Bisphosphonate therapy has also been studied in patients with incomplete lesions. In a prospective, randomized trial of 13 subjects, Pearson et al. compared the effects of cyclical etidronate (n = 6) or conventional rehabilitation without etidronate (n = 7) administered within 6 weeks of acute SCI and then followed BMD over a 12-month period [17]. Only patients who became ambulatory and received etidronate had preservation of BMD compared to all other subgroups. In a nonrandomized trial of 24 patients with acute injury, Nance et al. demonstrated that pamidronate infused monthly was effective in those with ASIA D classification (ambulatory), whereas those with ASIA A classification (nonambulatory) had no significant effect [18].

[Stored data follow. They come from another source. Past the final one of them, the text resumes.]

Lemma memberList_elem recs task : task ∈ memberList (scanMeta recs) ↔ me_members (scanMeta recs) !! task = Some true.
Proof.
  unfold memberList. rewrite merge_sort_Permutation, list_elem_of_fmap. split.
  - intros ([k v] & -> & [Hv Hin%elem_of_map_to_list]%list_elem_of_filter). cbn in Hv. by subst v.
  - intros Hk. exists (task, true). split; [done|]. apply list_elem_of_filter. split; [done|by apply elem_of_map_to_list].
Qed.

Lemma maxSeq_bound hi recs : (∀ r, r ∈ recs → rec_seq r ≤ hi) → me_maxSeq (scanMeta recs) ≤ hi.
Proof.
  induction recs as [|r recs IH] using rev_ind; intros Hb; [cbn; lia|]. rewrite scanMeta_snoc.
  assert (me_maxSeq (scanMeta recs) ≤ hi) as Hi by (apply IH; intros x Hx; apply Hb; set_solver).
  assert (rec_seq r ≤ hi) as Hr by (apply Hb; set_solver).
  assert (me_maxSeq (meta_step (scanMeta recs) r) =
    if me_maxSeq (scanMeta recs) <? rec_seq r then rec_seq r else me_maxSeq (scanMeta recs)) as -> by (by destruct r).
  destruct (N.ltb_spec (me_maxSeq (scanMeta recs)) (rec_seq r)); lia.
Qed.

Lemma maxSeq_above recs r : r ∈ recs → rec_seq r ≤ me_maxSeq (scanMeta recs).
Proof.
  induction recs as [|x recs IH] using rev_ind; intros Hr; [by apply elem_of_nil in Hr|]. rewrite scanMeta_snoc.
  assert (me_maxSeq (meta_step (scanMeta recs) x) =
    if me_maxSeq (scanMeta recs) <? rec_seq x then rec_seq x else me_maxSeq (scanMeta recs)) as -> by (by destruct x).
  apply elem_of_app in Hr as [Hr| ->%list_elem_of_singleton]; [specialize (IH Hr)|];
    destruct (N.ltb_spec (me_maxSeq (scanMeta recs)) (rec_seq x)); lia.
Qed.

(** Nothing is on the log: an empty topic. *)
Lemma logged_truncate hi name t t' r ms s now :
  logged hi name t r ms s → t_ring t' = [] → t_retracted t' = [] → t_shown t' = ∅ → t_ringFloor t' = 0 →
  logged hi name t' r ms (Truncate now name s) ∧ msg_seqs (file name (Truncate now name s)) = [].
Proof.
  intros Hl Er Ew Es Ef. pose proof Hl as [H1 H2 H3 H4 _ _ _ H8 H9 H10]. unfold Truncate, floorLine.
  set (me := scanMeta (file name s)). set (recs := RHdr name :: RFloor (me_maxSeq me) now :: _).
  assert (file name (write_file name recs s) = recs) as Efile.
  { unfold file. transitivity (default [] (<[name := recs]> (fs_files s) !! name)); [done|]. by rewrite lookup_insert_eq. }
  destruct (scan_members name (me_maxSeq me) now (memberList me)) as (M1 & M2 & M3 & M4 & M5). fold recs in M1, M2, M3, M4, M5.
  assert (∀ m, RMsg m ∈ recs → False) as Hno.
  { intros m Hm. assert (m_Seq m ∈ msg_seqs recs) as Hin by (apply elem_of_msg_seqs; eauto). rewrite M1 in Hin. by apply elem_of_nil in Hin. }
  split; [|by rewrite Efile]. split; rewrite ?Efile; try done.
  - split; [rewrite M1; constructor| | |].
    + intros x Hx. apply elem_of_cons in Hx as [->|Hx]; [cbn; lia|]. apply elem_of_cons in Hx as [->|Hx].
      * cbn. apply maxSeq_bound, (lo_bound _ _ H3).
      * apply list_elem_of_fmap in Hx as (task & -> & _). cbn. lia.
    + intros seq v. rewrite M2. by rewrite lookup_empty.
    + intros m Hm. by destruct (Hno m Hm).
  - by rewrite M4, Ef.
  - exists hi. rewrite Ef. split_and!; [lia|lia|]. intros m. rewrite Er. split; [by intros ?%elem_of_nil|].
    intros ((m0 & Hm & _) & _). by destruct (Hno m0 Hm).
  - intros m. rewrite Ew. by intros ?%elem_of_nil.
  - intros task. rewrite M3. unfold shownMark. by rewrite Es, lookup_empty.
  - intros task. rewrite M5. unfold me. by rewrite memberList_elem, H8.
  - intros x. rewrite M1. by intros ?%elem_of_nil.
Qed.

The rate of formation or degradation of bone matrix may be determined with the quantification of bone cell enzymatic activity or by measuring bone matrix components released into the circulation during the process of resorption. It should be noted that these markers of bone activity are somewhat nonspecific. Intact PINP is the aminoterminal extension peptide of type 1 collagen before cleavage and fibril formation; it measures total body collagen synthesis, the bulk of which is related to bone matrix [28-29]. Osteocalcin is a noncollagenous protein that is predominantly synthesized by the osteoblast but is also found in dentin [28-29]. Osteocalcin may also be released during osteoclastic degradation and thus may indicate either formation when resorption and formation are coupled or turnover when they are uncoupled [30]. Measurement of urinary excretion of the pyridinoline cross-links of collagen has been increasingly recognized as a sensitive marker of bone resorption for clinical investigation. [31-32]. Currently, popular pyridinoline assays include the measurement of the aminotelopeptide (or NTx) and the carboxytelopeptide (CTx) linkages to helical sites. Each of these assays appears to provide a reliable measure of bone resorption [31-33]. Roberts et al. studied the markers of bone metabolism for 6 months after acute SCI; serum ionized calcium rose above the upper limit of normal, and serum PTH was suppressed [34]. The markers of bone resorption (total pyridinoline, deoxypyridinoline [free and total], and NTx) demonstrated a striking rise (up to 10 times the upper limit of normal) after acute immobilization, with highest values between 10 to 16 weeks after injury. The markers of bone formation (total alkaline phosphatase and osteocalcin) displayed a nonsignificant rise that remained within the normal range [34]. Nance et al. observed that urinary NTx values were lower during the first several months in the pamidronate-treated patients than in the control patients, but this finding did not reach significance [18].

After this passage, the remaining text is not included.